(* ===== verification/_CoqProject ===== *)
-Q . S2P
Prelude.v
Errors.v
Text.v
Opcode.v
Packet.v
Replay.v
Float.v
Reliable.v
Cipher.v
HmacAuth.v
Kdf.v
DataChannel.v
Session.v
SessionProofs.v
SessionSend.v
Runs.v
Control.v
Network.v
CoreSession.v
Addr.v
AddrText.v
ServerConfig.v
ServerToml.v
ServerTomlProofs.v
ConnLog.v
RateLimit.v
AuditEvents.v
ConnDb.v
ConnDbProofs.v
ConnFile.v
AuditProofs.v
OAuth.v
OAuthProofs.v
AuthSession.v
AuditSinks.v
AuditSinkProofs.v
Users.v
Keys.v
TlsDriver.v
Cert.v
ConnFileProofs.v
ClientConfig.v
Pki.v
Generator.v
Server.v
ServerProofs.v
ServerRun.v
ServerOut.v
ServerSteps.v
ServerStart.v
ServerStartProofs.v
WebUi.v
Ovpn.v
OvpnFile.v
CliMain.v
Client.v
Provision.v
Setup.v
SetupProofs.v
Nm.v
NmProofs.v
Ui.v
UiProofs.v
WebUiProofs.v
ClientProofs.v
ClientAgree.v
Sample.v
Witnesses.v
SetupWitness.v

☆ ☆ ☆ ☆ ☆

What you will do: Write out the records above exactly as given.

Exercise response:
(* ===== verification/_CoqProject ===== *)
-Q . S2P
Prelude.v
Errors.v
Text.v
Opcode.v
Packet.v
Replay.v
Float.v
Reliable.v
Cipher.v
HmacAuth.v
Kdf.v
DataChannel.v
Session.v
SessionProofs.v
SessionSend.v
Runs.v
Control.v
Network.v
CoreSession.v
Addr.v
AddrText.v
ServerConfig.v
ServerToml.v
ServerTomlProofs.v
ConnLog.v
RateLimit.v
AuditEvents.v
ConnDb.v
ConnDbProofs.v
ConnFile.v
AuditProofs.v
OAuth.v
OAuthProofs.v
AuthSession.v
AuditSinks.v
AuditSinkProofs.v
Users.v
Keys.v
TlsDriver.v
Cert.v
ConnFileProofs.v
ClientConfig.v
Pki.v
Generator.v
Server.v
ServerProofs.v
ServerRun.v
ServerOut.v
ServerSteps.v
ServerStart.v
ServerStartProofs.v
WebUi.v
Ovpn.v
OvpnFile.v
CliMain.v
Client.v
Provision.v
Setup.v
SetupProofs.v
Nm.v
NmProofs.v
Ui.v
UiProofs.v
WebUiProofs.v
ClientProofs.v
ClientAgree.v
Sample.v
Witnesses.v
SetupWitness.v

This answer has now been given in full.